We find an extended discussion of the question involved to be unnecessary for the reason that the said legal point has already been passed upon and definitely determined by this Court. In the case of Cuyugan vs. Santos, 34 Phil., 113, this Tribunal said:

. . . The American doctrine on this subject does not differ materially from the principles set forth in our Civil Code.

We insert here an extract of some length from the discussion of the subject (supported by numerous citations of authority) found in Jones' Commentaries on Evidence, (1913) volume 3, paragraphs 446, 447:

446. To show that instruments apparently absolute are only securities. — It has long been the settled rule that in courts exercising equitable jurisdiction it is admissible to prove by parole that instruments in writing apparently transferring the absolute title are in fact only given as security. The doctrine is thus stated by Mr. Field: "It is an established doctrine that a court of equity will treat a deed, absolute in form, as a mortgage when it is executed as security for loan of money. That court looks beyond the terms of the instrument to the real transaction; and when that is shown to be one of security and not of sale, it will give effect to the contract of the parties. As the equity, upon which the court acts in such cases, arises from the real character of the transaction, any evidence, written or oral, tending to show this is admissible. . . .

In the case of U.S. vs. Constantino Tan Quingco, Chua, 39 Phil., 552, we held:

The form of the contract is not conclusive. Parol evidence is admissible to show that a written document through legal in form was in fact a device to cover usury. If from a construction of the whole transaction it becomes apparent that there exists a corrupt intent to violate the Usury Law, the Court should, and will permit no scheme, however ingenious to becloud the crime of usury.

We find no reason for modifying otherwise abandoning the doctrine laid down in the above-cited cases. Otherwise, it would be very and next to impossible to prove a usurious transaction behind a cleverly prepared contract, which is clothed with all the outward forms and requisites of a valid contract of pacto de retro with right of repurchase. Just as the courts will go through and beyond the form of a contract of sale with pacto de retro in order to determine the real agreement between the parties, which is only an equitable mortgage to secure a loan, so they (the courts) may do the same and disregard the seemingly valid terms of a deed of sale with right to repurchase, and arrive at the conclusion that the transaction was only that of a loan, with interest beyond the legal rate. This is done specially when the attendant circumstances indicate that the transaction between the parties could not have been one of sale.

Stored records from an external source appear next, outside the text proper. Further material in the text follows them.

(** ** Theorems *)

(** C34: under every interleaving of pushes, drops, closes and the writer, what is
    on the wire is a part of what entered the queue, in that order; and until the
    writer leaves its loop no frame is lost or reordered: written, being written
    and queued frames together are exactly the frames that were enqueued. *)
Theorem outbox_fifo (w : World) :
  rtc step world0 w →
  wire w `sublist_of` enqueued w ∧
  (left_loop (writer w) = false →
   filter is_frame (wire w ++ holding (writer w) ++ ob_queue (ob w)) = filter is_frame (enqueued w)).
Proof.
  intros Hr. destruct (outbox_reachable_inv w Hr). split; [|done].
  etrans; [|exact i_order0]. by apply sublist_inserts_r.
Qed.

(** The release of a snapshot buffer is never lost: the last chunk of every
    snapshot handed to the outbox is still on its way into or in the queue or at
    the writer, or its release was reported to the session, whether the chunk was
    written, dropped, drained at the end, refused by a closed outbox, or failed. *)
Theorem outbox_release_reported (w : World) (s : SnapItem) :
  rtc step world0 w → ISnap s ∈ offered w → si_last s = true →
  ISnap s ∈ in_transit w ∨ release s ∈ events w.
Proof. intros Hr. by apply (i_release w (outbox_reachable_inv w Hr)). Qed.

(** The byte counter of an outbox never wraps below zero: until the queue is
    drained at the end it is exactly the bytes queued, plus those counted by a
    push that has not enqueued yet and those the writer took and has not
    subtracted yet (as long as these fit 64 bits). *)
Theorem outbox_bytes_exact (w : World) :
  rtc step world0 w → draining (writer w) = false →
  total (ob_queue (ob w)) + total (counted w) + total (unsubtracted (writer w)) <= u64_max →
  queued_bytes (ob w) = total (ob_queue (ob w)) + total (counted w) + total (unsubtracted (writer w)).
Proof.
  intros Hr Hd Hle. destruct (outbox_reachable_inv w Hr). specialize (i_count0 Hd). unfold queued_bytes.
  assert (∀ l, 0 <= total l) as Hnn.
  { intros l. unfold total. induction l as [|i l IH]; cbn; [done|]. destruct i; cbn; unfold zlen; lia. }
  pose proof (Hnn (ob_queue (ob w))). pose proof (Hnn (counted w)). pose proof (Hnn (unsubtracted (writer w))).
  by rewrite !wrap64_id in i_count0 by lia.
Qed.

(** ** Witnesses: a snapshot's last chunk is pushed, popped, and written. *)

Definition demo_snap : SnapItem := mk_SnapItem 1 2 3 (replicate 16 x00) [x41; x42] true.
Definition demo_w2 : World :=
  mk_World (mk_Outbox [ISnap demo_snap] 2 false) [] [] WIdle [ISnap demo_snap] [ISnap demo_snap] [] [].
Definition demo_w3 : World :=
  mk_World (mk_Outbox [] 0 false) [] [] WIdle [ISnap demo_snap] [ISnap demo_snap] [ISnap demo_snap]
    [frame_written demo_snap; release demo_snap].

Lemma demo_w2_reachable : rtc step world0 demo_w2.
Proof.
  eapply rtc_l; [apply (st_check (ISnap demo_snap) world0); [done|constructor]|].
  eapply rtc_l; [apply (st_count (ISnap demo_snap) [] []); done|].
  apply rtc_once. by apply (st_enqueue (ISnap demo_snap) [] [] (mk_World (mk_Outbox [] 2 false) [] [ISnap demo_snap]
    WIdle [ISnap demo_snap] [] [] [])).
Qed.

In the present case, according to the terms of the "Deed of Sale of Real Property with Right to Repurchase", the property sold is one-half of a building with an assessed value of P36,000. One-half of said assessed value is P18,000. It is of common knowledge that the assessed value of real property, specially in the provinces, is far below the real and market value of the same, some times, only one-half or even less; so that the real value of one-half of the building said to be sold, most likely, was, double P18,000, that is to say, P36,000, if not more. It is hard to believe that this property was being sold for only P5,500. Under the circumstances, it was perfectly valid and proper for the prosecution to ask the offended party and alleged vendor, the question objected to by the defense, and otherwise introduce parol evidence to show that the real transaction and agreement between the parties was not one of sale, but of loan, and that the interest charged by the creditor was usurious; that a part of the amount of the loan of P5,500 had been retained by him as advance interest; and that the amount actually received by the borrower was only P3,000, and not P5,500.

In view of the foregoing, the petitioner is granted and the order complained of is set aside. Respondent Judge is hereby directed to allow the question, the objection to which he had previously sustained, and, otherwise, to permit the prosecution to introduce parol evidence to prove the allegations of the information. No costs.

Bengzon, Padilla, Reyes, A., Bautista Angelo, Labrador, Concepcion, Reyes, J.B.L., Endencia and Felix, JJ., concur.